Desde el primer momento en que NaBai irrumpe en la escena política navarra, allá en las elecciones generales del 2004, se intuía que su andadura no se iba a limitar a esa carrera y que podía convertirse en algo importante. Aquello olía a algo más que una simple, aunque importante, optimización del voto de los 4 partidos coaligados. Alli había una semilla de inteligencia que ponía proa a mayores ambiciones. Creo que muchos lo entendimos como el movimiento más interesante y esperanzador en nuestro desesperante tablero de ajedrez político. Un punto de inflexión.
En estos 4 años, se han experimentado auténticos subidones de adrenalina y emoción, pero también bajones y desencantos. Con todo, NaBai se ha posicionado claramente como eje del Cambio en Navarra, abanderando y proyectando una concepción alternativa de la convivencia y del proceso histórico.

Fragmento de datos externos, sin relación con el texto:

(* ===== verification/Actuator.v ===== *)
(** * The actuator

    [core/spakky-actuator]: the registry of health probes and info contributors, the
    aggregation of their results, the startup contributor; and the two front ends
    that show them ([plugins/spakky-fastapi/.../post_processors/register_actuator.py],
    [plugins/spakky-typer/.../actuator.py]). Probes and contributors are user code;
    detail and info values are JSON values. *)

From S2P Require Import Prelude Json JsonIndent Diagnostics.

(** ** Results *)

Inductive HealthStatus := HEALTHY | UNHEALTHY.
#[global] Instance HealthStatus_eq_dec : EqDecision HealthStatus.
Proof. solve_decision. Defined.
Inductive ActuatorEndpoint := HEALTH | READINESS | LIVENESS.
#[global] Instance ActuatorEndpoint_eq_dec : EqDecision ActuatorEndpoint.
Proof. solve_decision. Defined.

Definition status_value (s : HealthStatus) : string :=
  match s with HEALTHY => "healthy" | UNHEALTHY => "unhealthy" end.
Definition endpoint_value (e : ActuatorEndpoint) : string :=
  match e with HEALTH => "health" | READINESS => "readiness" | LIVENESS => "liveness" end.

Record ComponentHealthResult := mk_component {
  component_name : string;
  component_status : HealthStatus;
  component_required : bool;
  details : list (string * json);
}.

Definition _sorted_mapping (values : option (list (string * json))) : list (string * json) :=
  match values with None => [] | Some o => sort_keys o end.

Definition component_healthy (name : string) (required : bool) (d : option (list (string * json)))
    : ComponentHealthResult := mk_component name HEALTHY required (_sorted_mapping d).
Definition component_unhealthy (name : string) (required : bool) (d : option (list (string * json)))
    : ComponentHealthResult := mk_component name UNHEALTHY required (_sorted_mapping d).

Record ActuatorHealthResult := mk_health {
  health_endpoint : ActuatorEndpoint;
  health_status : HealthStatus;
  components : list ComponentHealthResult;
}.
Fixpoint check_required (required : list json) (value : dict) : outcome vllm_error unit :=
  match required with
  | [] => Ok tt
  | JStr k :: required' => if dict_has k value then check_required required' value else invalid
  | _ :: _ => invalid
  end.

Section validate.
(** The validation of a value against a schema, one level down *)
Context (validate : json → dict → outcome vllm_error unit).

Fixpoint try_alternatives (value : json) (alternatives : list json) : outcome vllm_error unit :=
  match alternatives with
  | [] => invalid
  | JObj s :: alternatives' =>
      match validate value s with
      | Ok _ => Ok tt
      | Raise VllmResponseError => try_alternatives value alternatives'
      | Raise e => Raise e
      end
  | _ :: _ => invalid
  end.
Definition _validate_any_of (value alternatives : json) : outcome vllm_error unit :=
  alts ← expect_items alternatives; try_alternatives value alts.

Definition _validate_additional_property (value additional : json) : outcome vllm_error unit :=
  match additional with
  | JBool false => invalid
  | JBool true => Ok tt
  | JObj s => validate value s
  | _ => invalid
  end.

Fixpoint check_properties (items : dict) (properties : dict) (additional : json) : outcome vllm_error unit :=
  match items with
  | [] => Ok tt
  | (key, item) :: items' =>
      match field_of key properties with
      | JNull => _validate_additional_property item additional
      | JObj s => validate item s
      | _ => invalid
      end ≫= λ _, check_properties items' properties additional
  end.
Definition _validate_object (value : json) (schema : dict) : outcome vllm_error unit :=
  o ← _expect_mapping value;
  required ← expect_items (default (JList []) (dict_get "required" schema));
  check_required required o ≫= λ _,
  properties ← _expect_mapping (default (JObj []) (dict_get "properties" schema));
  check_properties o properties (default (JBool true) (dict_get "additionalProperties" schema)).

Fixpoint check_prefix (values items : list json) : outcome vllm_error unit :=
  match items, values with
  | [], _ => Ok tt
  | JObj s :: items', x :: values' => validate x s ≫= λ _, check_prefix values' items'
  | _, _ => invalid
  end.
Definition _validate_prefix_items (values : list json) (prefix_items : json) : outcome vllm_error unit :=
  items ← expect_items prefix_items;
  fails_if (length values <? length items)%nat ≫= λ _, check_prefix values items.

Fixpoint check_items (values : list json) (s : dict) : outcome vllm_error unit :=
  match values with [] => Ok tt | x :: values' => validate x s ≫= λ _, check_items values' s end.
Definition _validate_array (value : json) (schema : dict) : outcome vllm_error unit :=
  values ← expect_items value;
  min_items ← _optional_int (field_of "minItems" schema);
  fails_if (match min_items with Some n => Z.of_nat (length values) <? n | None => false end)%Z ≫= λ _,
  max_items ← _optional_int (field_of "maxItems" schema);
  fails_if (match max_items with Some n => n <? Z.of_nat (length values) | None => false end)%Z ≫= λ _,
  match field_of "prefixItems" schema with
  | JNull =>
      match field_of "items" schema with
      | JNull => Ok tt
      | JObj s => check_items values s
      | _ => invalid
      end
  | prefix_items => _validate_prefix_items values prefix_items
  end.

Se ha terminado una etapa con un balance general muy positivo. Pero también con importantes desgastes. No creo descubrir nada, sino constatar que la famosa “ilusión” que generó NaBai, se está deshinflando. Y la necesaria reacción está costando mucho en llegar. Y es hora de hablar y de decidir.
Sirvan estas reflexiones como colaboración para el necesario debate. Porque habrá que remendar los rotos, reparar el motor…o sustituirlo por otro de nueva generación.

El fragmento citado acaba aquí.